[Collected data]
^^^^
(* ===== verification/Coalesce.v ===== *)
(** The output of a shell session ([instcmd/shell.go]): writes below a size are
    held and sent together, and what is held goes out before anything the
    client could wait for or see in another order. *)
From S2P Require Import Prelude.

Definition smallWrite : Z := 512.
Definition coalesceBuffer : Z := 16 * 1024.

(** The connection: what [Write] answers. Standard output and standard error
    are two writers. *)
Inductive stream_id := StdOut | StdErr.

Section coalesced.
Context {W E : Type} (conn : stream_id -> bytes -> W -> (Z * option E) * W).

(** [coalescedOutput]: the writer it wraps is part of the world [W]. *)
Record coalescedOutput := MkOut { buf : bytes; direct : bool }.

Definition newCoalescedOutput : coalescedOutput := MkOut [] false.

Definition out_state : Type := coalescedOutput * W.

(** [flushLocked]: the buffer is empty after, sent or not. *)
Definition flushLocked (s : out_state) : option E * out_state :=
  let '(o, w) := s in
  if bool_decide (buf o = []) then (None, s)
  else let '((_, err), w) := conn StdOut (buf o) w in (err, (MkOut [] (direct o), w)).

Definition Write (p : bytes) (s : out_state) : (Z * option E) * out_state :=
  let now := direct s.1 || (smallWrite <=? zlen p) in
  let '(err, s) := if now || (coalesceBuffer <? zlen (buf s.1) + zlen p) then flushLocked s else (None, s) in
  match err with
  | Some e => ((0, Some e), s)
  | None =>
      let '(o, w) := s in
      if negb now then ((zlen p, None), (MkOut (buf o ++ p) (direct o), w))
      else let '(r, w) := conn StdOut p w in (r, (o, w))
  end.

Definition Flush (s : out_state) : option E * out_state := flushLocked s.

Definition passThrough (s : out_state) : option E * out_state := flushLocked (MkOut (buf s.1) true, s.2).

(** [flushBeforeWrite.Write]. *)
Definition err_Write (p : bytes) (s : out_state) : (Z * option E) * out_state :=
  match flushLocked s with
  | (Some e, s) => ((0, Some e), s)
  | (None, (o, w)) => let '(r, w) := conn StdErr p w in (r, (o, w))
  end.

(** [flushBeforeRead.Read], around a read of the world. *)
Definition in_Read {A} (read : W -> (A + E) * W) (s : out_state) : (A + E) * out_state :=
  match flushLocked s with
  | (Some e, s) => (inr e, s)
  | (None, (o, w)) => let '(r, w) := read w in (r, (o, w))
  end.

(** ** What a session does with its output *)

Inductive op := Out (p : bytes) | Errw (p : bytes) | Flushed | Direct | Ask.

(** The bytes of an operation, each with the stream it is for. *)
Definition tagged (i : stream_id) (p : bytes) : list (stream_id * Z) := pair i <$> p.
Definition op_bytes (a : op) : list (stream_id * Z) :=
  match a with Out p => tagged StdOut p | Errw p => tagged StdErr p | _ => [] end.

(** [Ask]: a read of the client's input; what it gives is nothing to the output. *)
Definition do_op (a : op) (s : out_state) : option E * out_state :=
  match a with
  | Out p => let '((_, err), s) := Write p s in (err, s)
  | Errw p => let '((_, err), s) := err_Write p s in (err, s)
  | Flushed => Flush s
  | Direct => passThrough s
  | Ask => let '(r, s) := in_Read (fun w => (inl tt, w)) s in (match r with inl _ => None | inr e => Some e end, s)
  end.

Definition do_ops (ops : list op) (s : out_state) : out_state := foldl (fun s a => (do_op a s).2) s ops.

(** A write that is refused: what is held has to go out before it, and cannot. *)
Definition flush_first (a : op) (s : out_state) : bool :=
  match a with Out p => direct s.1 || (smallWrite <=? zlen p) || (coalesceBuffer <? zlen (buf s.1) + zlen p) | _ => true end.
Definition refused (a : op) (s : out_state) : bool := flush_first a s && bool_decide (is_Some (flushLocked s).1).

(** The operations that were not. *)
Fixpoint kept (ops : list op) (s : out_state) : list op :=
  match ops with [] => [] | a :: ops => (if refused a s then [] else [a]) ++ kept ops (do_op a s).2 end.

(** The buffer never grows past its capacity, whatever the connection does. *)
Definition held (s : out_state) : Prop := zlen (buf s.1) <= coalesceBuffer.

Lemma flushLocked_empty s : buf (flushLocked s).2.1 = [].
Proof.
  destruct s as [o w]. unfold flushLocked. case_bool_decide as H; [done|].
  by destruct (conn StdOut (buf o) w) as [[n err] w'].
Qed.

Lemma held_empty s : buf s.1 = [] -> held s.
Proof. unfold held. intros ->. by vm_compute. Qed.

Lemma Write_held p s : held s -> held (Write p s).2.
Proof.
  intros Hs. unfold Write. set (now := direct s.1 || _).
  pose proof (held_empty _ (flushLocked_empty s)) as Hf. pose proof (flushLocked_empty s) as He.
  destruct (now || (coalesceBuffer <? _)) eqn:Enow.
  - destruct (flushLocked s) as [[e|] [o w]]; [done|]. cbn [snd fst] in *. destruct now eqn:Hn; cbn [negb].
    + by destruct (conn StdOut p w).
    + unfold held. cbn [fst snd buf]. rewrite He. cbn [app]. subst now. zbool. unfold smallWrite, coalesceBuffer in *. lia.
  - destruct s as [o w]. cbn [fst snd] in *. destruct now; [done|]. cbn [negb snd]. unfold held. cbn [fst buf].
    rewrite zlen_app. cbn in Enow. zbool. lia.
Qed.

Lemma do_op_held a s : held s -> held (do_op a s).2.
Proof.
  intros Hs. pose proof (held_empty _ (flushLocked_empty s)) as Hf. destruct a as [p|p| | |]; cbn [do_op].
  - pose proof (Write_held p s Hs) as H. by destruct (Write p s) as [[n err] s'].
  - unfold err_Write. destruct (flushLocked s) as [[e|] [o w]]; [done|]. by destruct (conn StdErr p w) as [[n err] w'].
  - exact Hf.
  - apply held_empty, flushLocked_empty.
  - unfold in_Read. by destruct (flushLocked s) as [[e|] [o w]].
Qed.

(** Once the session stopped holding, nothing is held. *)
Definition passing (s : out_state) : Prop := direct s.1 = true /\ buf s.1 = [].

Lemma flushLocked_direct s : direct (flushLocked s).2.1 = direct s.1.
Proof. destruct s as [o w]. unfold flushLocked. case_bool_decide; [done|]. by destruct (conn StdOut (buf o) w) as [[n err] w']. Qed.

Lemma flushed_passing s : direct s.1 = true -> passing (flushLocked s).2.
Proof. intros H. split; [by rewrite flushLocked_direct|apply flushLocked_empty]. Qed.

Lemma do_op_passing a s : passing s \/ a = Direct -> passing (do_op a s).2.
Proof.
  intros [Hp| ->]; [|by apply flushed_passing]. pose proof (flushed_passing s (proj1 Hp)) as Hf. destruct a as [p|p| | |]; cbn [do_op].
  - unfold Write. rewrite (proj1 Hp). cbn [orb negb]. destruct (flushLocked s) as [[e|] [o w]]; [done|]. by destruct (conn StdOut p w) as [[n err] w'].
  - unfold err_Write. destruct (flushLocked s) as [[e|] [o w]]; [done|]. by destruct (conn StdErr p w) as [[n err] w'].
  - exact Hf.
  - by apply flushed_passing.
  - unfold in_Read. by destruct (flushLocked s) as [[e|] [o w]].
Qed.

(** A write that fails drops what was held with the error and nothing else: the
    output goes on as a new one. *)
Lemma Write_fails p s e s' : Write p s = ((0, Some e), s') -> buf s'.1 = [].
Proof.
  unfold Write. set (now := direct s.1 || _). pose proof (flushLocked_empty s) as He.
  destruct (now || _) eqn:Enow.
  - destruct (flushLocked s) as [[e'|] [o w]]; [by intros [= _ <-]|]. destruct now; cbn [negb].
    + destruct (conn StdOut p w) as [r w']. by intros [= _ <-].
    + by intros [= ? ?].
  - destruct s as [o w]. destruct now; [done|]. by intros [= ? ?].
Qed.
End coalesced.

(** ** What the connection was given *)

Section given.
Context {W E : Type} (conn : stream_id -> bytes -> W -> (Z * option E) * W).

(** What the connection was given so far, byte for byte, with the stream of each. *)
Definition logged (i : stream_id) (p : bytes) (w : W * list (stream_id * Z)) : (Z * option E) * (W * list (stream_id * Z)) :=
  let '(r, w1) := conn i p w.1 in (r, (w1, w.2 ++ tagged i p)).

Abbreviation state := (out_state (W := W * list (stream_id * Z))).

(** What it was given, and what is held for it. *)
Definition given (s : state) : list (stream_id * Z) := s.2.2 ++ tagged StdOut (buf s.1).

Lemma on_stream_app i p q : tagged i (p ++ q) = tagged i p ++ tagged i q.
Proof. apply fmap_app. Qed.

Lemma flushLocked_given s : (flushLocked logged s).2.2.2 = given s.
Proof.
  destruct s as [o w]. unfold flushLocked, given. case_bool_decide as H; cbn [fst snd].
  - rewrite H. by rewrite app_nil_r.
  - unfold logged. by destruct (conn StdOut (buf o) w.1) as [[n err] w1].
Qed.

Lemma flushed_given s : given (flushLocked logged s).2 = given s.
Proof. unfold given at 1. rewrite flushLocked_given, flushLocked_empty. apply app_nil_r. Qed.

(** An operation that is not refused adds its bytes, after what there was. *)
Lemma do_op_given a s : given (do_op logged a s).2 = given s ++ (if refused logged a s then [] else op_bytes a).
Proof.
  pose proof (flushLocked_given s) as Hl. pose proof (flushed_given s) as Hf. pose proof (flushLocked_empty logged s) as He.
  unfold refused. destruct a as [p|p| | |]; cbn [do_op flush_first op_bytes andb].
  - unfold Write. set (now := direct s.1 || _). destruct (now || (coalesceBuffer <? _)) eqn:En; cbn [andb].
    + destruct (flushLocked logged s) as [[e|] [o w]]; cbn [fst snd] in *.
      * rewrite bool_decide_true by (by eexists). by rewrite app_nil_r.
      * rewrite bool_decide_false by (by intros [? ?]). destruct now; cbn [negb].
        -- unfold logged. destruct (conn StdOut p w.1) as [[n err] w1]. unfold given at 1. cbn [fst snd]. by rewrite He, Hl, app_nil_r.
        -- unfold given at 1. cbn [fst snd buf]. by rewrite He, Hl.
    + destruct now; [done|]. destruct s as [o w]. cbn [negb]. unfold given. cbn [fst snd buf]. by rewrite on_stream_app, app_assoc.
  - unfold err_Write. destruct (flushLocked logged s) as [[e|] [o w]]; cbn [fst snd] in *.
    + rewrite bool_decide_true by (by eexists). by rewrite app_nil_r.
    + rewrite bool_decide_false by (by intros [? ?]). unfold logged. destruct (conn StdErr p w.1) as [[n err] w1]. unfold given at 1. cbn [fst snd].
      by rewrite He, Hl, app_nil_r.
  - unfold Flush. rewrite Hf. by destruct (bool_decide _); rewrite app_nil_r.
  - unfold passThrough. rewrite flushed_given. by destruct (bool_decide _); rewrite app_nil_r.
  - unfold in_Read. destruct (flushLocked logged s) as [[e|] [o w]]; cbn [fst snd] in *; rewrite Hf; by destruct (bool_decide _); rewrite app_nil_r.
Qed.

Lemma do_ops_given ops s : given (do_ops logged ops s) = given s ++ mjoin (op_bytes <$> kept logged ops s).
Proof.
  revert s. induction ops as [|a ops IH]; intros s; cbn [kept]; [by rewrite app_nil_r|]. change (do_ops logged (a :: ops) s) with (do_ops logged ops (do_op logged a s).2).
  rewrite IH, do_op_given, <- app_assoc. by destruct (refused logged a s).
Qed.

Lemma do_ops_held ops s : held s -> held (do_ops logged ops s).
Proof. revert s. induction ops as [|a ops IH]; intros s Hs; [done|]. by apply IH, do_op_held. Qed.

Lemma do_ops_passing ops s : passing s \/ Direct ∈ ops -> passing (do_ops logged ops s).
Proof.
  revert s. induction ops as [|a ops IH]; intros s H; [by destruct H as [H|H%not_elem_of_nil]|]. apply IH.
  destruct H as [H|[<-|H]%elem_of_cons]; [left; apply do_op_passing; by left|left; apply do_op_passing; by right|by right].
Qed.

(** What is refused is answered with the error of the flush. *)
Lemma refused_error a s : refused logged a s = true -> is_Some (do_op logged a s).1.
Proof.
  unfold refused. intros [Hf [e He]%bool_decide_eq_true]%andb_true_iff. destruct a as [p|p| | |]; cbn [do_op flush_first] in *.
  - unfold Write. rewrite Hf. destruct (flushLocked logged s) as [err s']. cbn [fst] in He. subst err. by eexists.
  - unfold err_Write. destruct (flushLocked logged s) as [err s']. cbn [fst] in He. subst err. by eexists.
  - by eexists.
  - unfold passThrough. destruct s as [o w]. unfold flushLocked in *. cbn [fst snd buf direct] in *. destruct (bool_decide _); [done|].
    destruct (logged StdOut (buf o) w) as [[n err] w']. cbn [fst] in *. by eexists.
  - unfold in_Read. destruct (flushLocked logged s) as [err s']. cbn [fst] in He. subst err. by eexists.
Qed.

Lemma kept_all ops s : (forall i p w, (conn i p w).1.2 = None) -> kept logged ops s = ops.
Proof.
  intros Hc. revert s. induction ops as [|a ops IH]; intros s; cbn [kept]; [done|]. rewrite IH. unfold refused. rewrite bool_decide_false; [by rewrite andb_false_r|].
  destruct s as [o w]. unfold flushLocked. case_bool_decide; [by intros [? ?]|]. unfold logged. pose proof (Hc StdOut (buf o) w.1) as H0.
  destruct (conn StdOut (buf o) w.1) as [[n err] w1]. cbn in *. subst. by intros [? ?].
Qed.

(** C35. Holding writes shows the client nothing that it would not have seen. Whatever the
    connection answers: what it was given, byte for byte with the stream of each, and
    then what is held, is what the session wrote, in order, save the writes that were
    refused because what was held before them could not be sent; each of those was
    answered with that error, and a connection that never fails refuses none. Nothing
    is held once a flush was tried, nor when the client's input is read, which is not
    when the flush failed; nor ever once the session stopped holding; and at most the
    buffer's capacity is. *)
Theorem coalesced_transparent (ops : list op) (w : W) :
  let start := (newCoalescedOutput, (w, [])) in
  let s := do_ops logged ops start in
  s.2.2 ++ tagged StdOut (buf s.1) = mjoin (op_bytes <$> kept logged ops start) /\
  (forall a, refused logged a s = true -> is_Some (do_op logged a s).1) /\
  ((forall i p w, (conn i p w).1.2 = None) -> kept logged ops start = ops) /\
  zlen (buf s.1) <= coalesceBuffer /\ (Direct ∈ ops -> buf s.1 = []) /\
  let '(err, s') := Flush logged s in
  s'.2.2 = mjoin (op_bytes <$> kept logged ops start) /\ buf s'.1 = [] /\
  forall A (read : W * list (stream_id * Z) -> (A + E) * (W * list (stream_id * Z))),
    in_Read logged read s = match err with Some e => (inr e, s') | None => let '(r, w') := read s'.2 in (r, (s'.1, w')) end.
Proof.
  cbn zeta. set (s := do_ops logged ops _). pose proof (do_ops_given ops (newCoalescedOutput, (w, []))) as Hg. fold s in Hg. change (given s = mjoin (op_bytes <$> kept logged ops (newCoalescedOutput, (w, [])))) in Hg.
  split; [exact Hg|]. split; [intros a; apply refused_error|]. split; [apply kept_all|].
  split; [apply do_ops_held, held_empty; done|]. split; [intros H; apply do_ops_passing; by right|].
  pose proof (flushLocked_given s) as Hl. pose proof (flushLocked_empty logged s) as He. unfold Flush, in_Read. destruct (flushLocked logged s) as [err [o w']]. cbn [fst snd] in *.
  split_and!; [by rewrite Hl|done|]. intros A read. by destruct err.
Qed.
End given.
^^^^
Go back to the data above and please quote exactly, and only, the lines from the line with "split; [exact Hg|]." through its last line.

  split; [exact Hg|]. split; [intros a; apply refused_error|]. split; [apply kept_all|].
  split; [apply do_ops_held, held_empty; done|]. split; [intros H; apply do_ops_passing; by right|].
  pose proof (flushLocked_given s) as Hl. pose proof (flushLocked_empty logged s) as He. unfold Flush, in_Read. destruct (flushLocked logged s) as [err [o w']]. cbn [fst snd] in *.
  split_and!; [by rewrite Hl|done|]. intros A read. by destruct err.
Qed.
End given.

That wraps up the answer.